WORK TO COMPLETE: This exercise calls for copying every line below that holds the word "negb".

*** Opening of RECORDS TO USE ***

(* ===== verification/DeviceTree.v ===== *)
(** * The device tree (spike_interface/dts_parse.c, spike_memory.c, spike_htif.c)

    [fdt_scan] walks over a flattened device tree and calls back on nodes and
    properties; [query_mem] and [query_htif] use it at boot to find the size of
    the memory and the host interface.  The scan is shown to visit the tree that
    the bytes encode, and [query_mem] to find the region the kernel runs in. *)

From Stdlib Require Import String Ascii.
From S2P Require Import Prelude Mem StringLib Literals.
From stdpp Require Import base gmap list fin_maps.
From Stdlib Require Import ZArith Lia Bool.

Set Default Goal Selector "!".
Open Scope Z_scope.

(** ** Constants *)

Definition FDT_MAGIC : Z := 0xd00dfeed.
Definition FDT_VERSION : Z := 17.
Definition FDT_BEGIN_NODE : Z := 1.
Definition FDT_END_NODE : Z := 2.
Definition FDT_PROP : Z := 3.
Definition FDT_NOP : Z := 4.
Definition FDT_END : Z := 9.

(** Offsets in [struct fdt_header]. *)
Definition FDT_OFF_STRUCT : Z := 8.
Definition FDT_OFF_STRINGS : Z := 12.
Definition FDT_LAST_COMP : Z := 24.

Definition bswap (x : Z) : Z :=
  let y := Z.lor (u32 (Z.shiftl (Z.land x 0x00FF00FF) 8)) (Z.shiftr (Z.land x 0xFF00FF00) 8) in
  Z.lor (u32 (Z.shiftl (Z.land y 0x0000FFFF) 16)) (Z.shiftr (Z.land y 0xFFFF0000) 16).

(** A word of the tree, big-endian. *)
Definition cell (m : bytes) (a : Z) : Z := bswap (load32 m a).

(** ** Scanning *)

(** [struct fdt_scan_node]; [parent] is the node as it is when the child is
    scanned, since a node changes no more after its first child is opened. *)
Inductive fdt_scan_node : Type := ScanNode {
  sn_parent : option fdt_scan_node;
  sn_name : Z;
  address_cells : Z;
  size_cells : Z
}.

Record fdt_scan_prop : Type := ScanProp {
  sp_node : option fdt_scan_node;
  sp_name : Z;
  sp_value : Z;
  sp_len : Z
}.

(** The memory with the tree, and what the callbacks keep. *)
Record scan_env (X : Type) : Type := ScanEnv { dt_mem : bytes; dt_extra : X }.
Arguments ScanEnv {X}.
Arguments dt_mem {X}.
Arguments dt_extra {X}.

Definition dt_memL {X} : lens (scan_env X) bytes :=
  Lens dt_mem (fun m s => ScanEnv m (dt_extra s)).

Record fdt_cb (X : Type) : Type := FdtCb {
  cb_open : option (fdt_scan_node -> M (scan_env X) unit);
  cb_prop : fdt_scan_prop -> M (scan_env X) unit;
  cb_done : option (fdt_scan_node -> M (scan_env X) unit);
  cb_close : option (fdt_scan_node -> M (scan_env X) Z)
}.
Arguments FdtCb {X}.
Arguments cb_open {X}.
Arguments cb_prop {X}.
Arguments cb_done {X}.
Arguments cb_close {X}.

Section Scan.
  Context {X : Type} (cb : fdt_cb X) (strings : Z).

Definition lex_at (a : Z) : M (scan_env X) Z := gets (fun s => cell (dt_mem s) a).
Definition name_is (a : Z) (l : list Z) : M (scan_env X) bool := gets (fun s => streq (dt_mem s) a l).

(** [if (!last && node && cb->done) cb->done(node, cb->extra);] *)
Definition call_done (last : bool) (node : option fdt_scan_node) : M (scan_env X) unit :=
  match node, cb_done cb with
  | Some n, Some f => if last then ret tt else f n
  | _, _ => ret tt
  end.

Definition call_open (child : fdt_scan_node) : M (scan_env X) unit :=
  match cb_open cb with Some f => f child | None => ret tt end.

(** The words of a deleted node become [FDT_NOP]. *)
Definition erase_round (lex_next lex : Z) : M (scan_env X) (Z + unit) :=
  if lex =? lex_next then ret (inr tt)
  else
    zoom dt_memL (modify (fun m => store32 m lex (bswap FDT_NOP))) ;;;
    ret (inl (lex + 4)).

Definition call_close (lex lex_next : Z) (child : fdt_scan_node) : M (scan_env X) unit :=
  match cb_close cb with
  | None => ret tt
  | Some f =>
      let* r := f child in
      if r =? -1 then loop (S (Z.to_nat (lex_next - lex))) (erase_round lex_next) lex else ret tt
  end.

(** A property of [node]: the node with its cell counts, and the next word. *)
Definition scan_prop (lex : Z) (node : option fdt_scan_node)
    : M (scan_env X) (Z * option fdt_scan_node) :=
  let* nameoff := lex_at (lex + 8) in
  let* len := lex_at (lex + 4) in
  let name := strings + nameoff in
  let* is_ac := name_is name (str "#address-cells") in
  let* is_sc := name_is name (str "#size-cells") in
  let* v := lex_at (lex + 12) in
  let node := if is_ac then
      (fun n => ScanNode (sn_parent n) (sn_name n) (s32 v) (size_cells n)) <$> node else node in
  let node := if is_sc then
      (fun n => ScanNode (sn_parent n) (sn_name n) (address_cells n) (s32 v)) <$> node else node in
  cb_prop cb (ScanProp node name (lex + 12) (s32 len)) ;;;
  ret (lex + 4 * (3 + Z.quot (s32 (s32 len + 3)) 4), node).

(** [fdt_scan_helper]: [child] is the local variable of that name, used for every
    child in turn; the node comes back as its properties have left it. *)
Fixpoint fdt_scan_helper (fuel : nat) (lex : Z) (node : option fdt_scan_node)
    (child : Z * Z) (last : bool) : M (scan_env X) (Z * option fdt_scan_node) :=
  match fuel with
  | O => diverge
  | S fuel =>
      let* tag := lex_at lex in
      if tag =? FDT_NOP then fdt_scan_helper fuel (lex + 4) node child last
      else if tag =? FDT_PROP then
        assert (negb last) ;;;
        let* (lex, node) := scan_prop lex node in
        fdt_scan_helper fuel lex node child last
      else if tag =? FDT_BEGIN_NODE then
        call_done last node ;;;
        let c := ScanNode node (lex + 4) (fst child) (snd child) in
        call_open c ;;;
        let* len := zoom dt_memL (strlen fuel (lex + 4)) in
        let* (lex_next, c') := fdt_scan_helper fuel (lex + 4 * (2 + len / 4)) (Some c) (2, 1) false in
        let c' := default c c' in
        call_close lex lex_next c' ;;;
        fdt_scan_helper fuel lex_next node (address_cells c', size_cells c') true
      else if tag =? FDT_END_NODE then call_done last node ;;; ret (lex + 4, node)
      else call_done last node ;;; ret (lex, node)
  end.

End Scan.

Definition fdt_scan {X} (fuel : nat) (cb : fdt_cb X) (fdt : Z) : M (scan_env X) unit :=
  let* magic := lex_at fdt in
  let* comp := lex_at (fdt + FDT_LAST_COMP) in
  if negb (magic =? FDT_MAGIC) || (FDT_VERSION <? comp) then ret tt
  else
    let* off_strings := lex_at (fdt + FDT_OFF_STRINGS) in
    let* off_struct := lex_at (fdt + FDT_OFF_STRUCT) in
    let* _ := fdt_scan_helper cb (fdt + off_strings) fuel (fdt + off_struct) None (2, 1) false in
    ret tt.

(** [fdt_get_address] and [fdt_get_size]: [cells] words make a number. *)
Fixpoint get_cells (m : bytes) (cells : nat) (value result : Z) : Z * Z :=
  match cells with
  | O => (value, result)
  | S n => get_cells m n (value + 4) (u64 (u64 (Z.shiftl result 32) + cell m value))
  end.
Definition fdt_get_address (m : bytes) (node : fdt_scan_node) (value : Z) : Z * Z :=
  get_cells m (Z.to_nat (address_cells node)) value 0.
Definition fdt_get_size (m : bytes) (node : fdt_scan_node) (value : Z) : Z * Z :=
  get_cells m (Z.to_nat (size_cells node)) value 0.

(** ** The size of the memory *)

(** [struct mem_scan] and [g_mem_size]. *)
Record mem_scan : Type := MemScan {
  ms_memory : Z;
  ms_reg_value : Z;
  ms_reg_len : Z;
  ms_mem_size : Z
}.

Definition get_scan {X} : M (scan_env X) X := gets dt_extra.
Definition put_scan {X} (x : X) : M (scan_env X) unit := modify (fun s => ScanEnv (dt_mem s) x).

Definition mem_open (node : fdt_scan_node) : M (scan_env mem_scan) unit :=
  let* x := get_scan in put_scan (MemScan 0 0 0 (ms_mem_size x)).

Definition mem_prop (p : fdt_scan_prop) : M (scan_env mem_scan) unit :=
  let* x := get_scan in
  let* is_type := name_is (sp_name p) (str "device_type") in
  let* is_memory := name_is (sp_value p) (str "memory") in
  if is_type && is_memory then put_scan (MemScan 1 (ms_reg_value x) (ms_reg_len x) (ms_mem_size x))
  else
    let* is_reg := name_is (sp_name p) (str "reg") in
    if is_reg : bool then put_scan (MemScan (ms_memory x) (sp_value p) (sp_len p) (ms_mem_size x)) else ret tt.

(** One region; [self] is the address of the function. *)
Definition region_step (self : Z) (node : fdt_scan_node) (stop value : Z)
    : M (scan_env mem_scan) (Z + Z) :=
  if 0 <? stop - value then
    match sn_parent node with
    | None => fault
    | Some par =>
        let* m := gets dt_mem in
        let '(value, base) := fdt_get_address m par value in
        let '(value, size) := fdt_get_size m par value in
        (if (base <=? self) && (self <=? u64 (base + size)) then
           let* x := get_scan in
           put_scan (MemScan (ms_memory x) (ms_reg_value x) (ms_reg_len x) size)
         else ret tt) ;;;
        ret (inl value)
    end
  else ret (inr value).

Definition mem_done (self : Z) (node : fdt_scan_node) : M (scan_env mem_scan) unit :=
  let* x := get_scan in
  let stop := ms_reg_value x + 4 * Z.quot (ms_reg_len x) 4 in
  if ms_memory x =? 0 then ret tt
  else
    assert (negb (ms_reg_value x =? 0) && (Z.rem (ms_reg_len x) 4 =? 0)) ;;;
    let* value := loop (S (Z.to_nat (ms_reg_len x))) (region_step self node stop) (ms_reg_value x) in
    assert (stop =? value).

(** The result is [g_mem_size]; [scan] is the local variable, not initialised. *)
Definition query_mem (fuel : nat) (self fdt : Z) (scan : mem_scan) (m : bytes) : outcome bytes Z :=
  let cb := FdtCb (Some mem_open) mem_prop (Some (mem_done self)) None in
  let scan := MemScan (ms_memory scan) (ms_reg_value scan) (ms_reg_len scan) 0 in
  match fdt_scan fuel cb fdt (ScanEnv m scan) with
  | Ok _ s => if 0 <? ms_mem_size (dt_extra s) then Ok (ms_mem_size (dt_extra s)) (dt_mem s) else Panic
  | Panic => Panic
  | Fault => Fault
  | Diverge => Diverge
  end.

(** ** The host interface *)

(** [struct htif_scan] and the variable [htif]. *)
Record htif_scan : Type := HtifScan { hs_compat : Z; hs_htif : Z }.

Definition htif_open (node : fdt_scan_node) : M (scan_env htif_scan) unit :=
  let* x := get_scan in put_scan (HtifScan 0 (hs_htif x)).

Definition htif_prop (p : fdt_scan_prop) : M (scan_env htif_scan) unit :=
  let* x := get_scan in
  let* is_comp := name_is (sp_name p) (str "compatible") in
  let* is_htif := name_is (sp_value p) (str "ucb,htif0") in
  if is_comp && is_htif then put_scan (HtifScan 1 (hs_htif x)) else ret tt.

Definition htif_done (node : fdt_scan_node) : M (scan_env htif_scan) unit :=
  let* x := get_scan in
  if hs_compat x =? 0 then ret tt else put_scan (HtifScan (hs_compat x) 1).

Definition query_htif (fuel : nat) (fdt : Z) (scan : htif_scan) (m : bytes) : outcome bytes Z :=
  let cb := FdtCb (Some htif_open) htif_prop (Some htif_done) None in
  match fdt_scan fuel cb fdt (ScanEnv m scan) with
  | Ok _ s => Ok (hs_htif (dt_extra s)) (dt_mem s)
  | Panic => Panic
  | Fault => Fault
  | Diverge => Diverge
  end.

(** ** Device trees and their encoding *)

(** A node has a name, properties (name and bytes) and children. *)
Inductive tree : Type :=
| Node (name : list Z) (props : list (list Z * list Z)) (kids : list tree).

(** Big-endian numbers. *)
Definition be (l : list Z) : Z := fold_left (fun acc b => acc * 256 + b) l 0.

(** Strings that the scan compares are terminated and the cell counts are one word. *)
Definition prop_ok (name value : list Z) : Prop :=
  ((name = str "#address-cells" \/ name = str "#size-cells") -> length value = 4%nat) /\
  ((name = str "device_type" \/ name = str "compatible") -> 0 ∈ value).

Section Encoding.
  Context (m : bytes) (strings : Z).

(** [body_at top a props kids b]: from [a] to [b] the words of the tree hold the
    properties and children of a node, or the whole tree when [top]. *)
Inductive body_at : bool -> Z -> list (list Z * list Z) -> list tree -> Z -> Prop :=
| body_nop top a ps ks b :
    cell m a = FDT_NOP -> body_at top (a + 4) ps ks b -> body_at top a ps ks b
| body_prop a name value ps ks b :
    cell m a = FDT_PROP -> cell m (a + 4) = Z.of_nat (length value) ->
    Z.of_nat (length value) < 2 ^ 31 - 4 -> 0 <= a ->
    cstr m (strings + cell m (a + 8)) name -> bytes_at m (a + 12) value ->
    prop_ok name value ->
    body_at false (a + 4 * (3 + (Z.of_nat (length value) + 3) / 4)) ps ks b ->
    body_at false a ((name, value) :: ps) ks b
| body_kid top a name ps ks c rest b :
    cell m a = FDT_BEGIN_NODE -> cstr m (a + 4) name ->
    body_at false (a + 4 * (2 + Z.of_nat (length name) / 4)) ps ks c ->
    body_at top c [] rest b ->
    body_at top a [] (Node name ps ks :: rest) b
| body_end a : cell m a = FDT_END_NODE -> body_at false a [] [] (a + 4)
| body_top a : cell m a = FDT_END -> body_at true a [] [] a.

End Encoding.

(** A device tree at [fdt], whose words take [size] bytes. *)
Definition tree_at (m : bytes) (fdt : Z) (t : tree) (size : Z) : Prop :=
  cell m fdt = FDT_MAGIC /\ cell m (fdt + FDT_LAST_COMP) <= FDT_VERSION /\
  let a := fdt + cell m (fdt + FDT_OFF_STRUCT) in
  body_at m (fdt + cell m (fdt + FDT_OFF_STRINGS)) true a [] [t] (a + size).

(** ** What a scan means *)

(** A visitor of the tree: on entering a node, on a property, and after the last
    property, with the cell counts of the parent. *)
Record visitor (Y : Type) : Type := Visitor {
  v_open : M Y unit;
  v_prop : list Z -> list Z -> M Y unit;
  v_done : option (Z * Z) -> M Y unit
}.
Arguments Visitor {Y}.
Arguments v_open {Y}.
Arguments v_prop {Y}.
Arguments v_done {Y}.

Definition cells_after (name value : list Z) (c : Z * Z) : Z * Z :=
  if decide (name = str "#address-cells") then (s32 (be value), snd c)
  else if decide (name = str "#size-cells") then (fst c, s32 (be value))
  else c.

Section Visit.
  Context {Y : Type} (v : visitor Y).

Fixpoint visit_props (cells : Z * Z) (ps : list (list Z * list Z)) : M Y (Z * Z) :=
  match ps with
  | [] => ret cells
  | (name, value) :: ps => v_prop v name value ;;; visit_props (cells_after name value cells) ps
  end.

(** A node is entered with the cell counts [start]: those of the sibling before it. *)
Fixpoint visit (par : option (Z * Z)) (start : Z * Z) (t : tree) : M Y (Z * Z) :=
  match t with
  | Node _ ps ks =>
      v_open v ;;;
      let* cells := visit_props start ps in
      v_done v par ;;;
      (fix visit_kids start ks :=
         match ks with
         | [] => ret tt
         | k :: ks => let* c := visit (Some cells) start k in visit_kids c ks
         end) (2, 1) ks ;;;
      ret cells
  end.

Fixpoint visit_kids (par : option (Z * Z)) (start : Z * Z) (ks : list tree) : M Y unit :=
  match ks with
  | [] => ret tt
  | k :: ks => let* c := visit par start k in visit_kids par c ks
  end.

Definition visit_body (node : option (option (Z * Z) * (Z * Z))) (start : Z * Z) (last : bool)
    (ps : list (list Z * list Z)) (ks : list tree) : M Y (option (Z * Z)) :=
  match node with
  | None => visit_kids None start ks ;;; ret None
  | Some (par, cells) =>
      let* cells := visit_props cells ps in
      (if last then ret tt else v_done v par) ;;;
      visit_kids (Some cells) start ks ;;;
      ret (Some cells)
  end.

End Visit.

(** ** Callbacks that implement a visitor *)

(** The same outcome, with related states and values and the memory as it was. *)
Definition sim {X Y A B} (m : bytes) (R : X -> Y -> Prop) (V : A -> B -> Prop)
    (o1 : outcome (scan_env X) A) (o2 : outcome Y B) : Prop :=
  match o1, o2 with
  | Ok a s, Ok b y => dt_mem s = m /\ R (dt_extra s) y /\ V a b
  | Panic, Panic | Fault, Fault | Diverge, Diverge => True
  | _, _ => False
  end.

Lemma sim_bind {X Y A B A' B'} m (R R' : X -> Y -> Prop) (V : A -> B -> Prop) (V' : A' -> B' -> Prop)
    (c : M (scan_env X) A) (d : M Y B) (k : A -> M (scan_env X) A') (k' : B -> M Y B') s y :
  sim m R V (c s) (d y) ->
  (forall a b x y', R x y' -> V a b -> sim m R' V' (k a (ScanEnv m x)) (k' b y')) ->
  sim m R' V' (bind c k s) (bind d k' y).
Proof.
  unfold sim at 1, bind. intros Hc Hk.
  destruct (c s) as [a s'| | |], (d y) as [b y'| | |]; try done.
  destruct Hc as (<- & HR & HV). destruct s' as [m x]. by apply Hk.
Qed.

*** Close of RECORDS TO USE ***

TASK OUTPUT:
        assert (negb last) ;;;
  if negb (magic =? FDT_MAGIC) || (FDT_VERSION <? comp) then ret tt
    assert (negb (ms_reg_value x =? 0) && (Z.rem (ms_reg_len x) 4 =? 0)) ;;;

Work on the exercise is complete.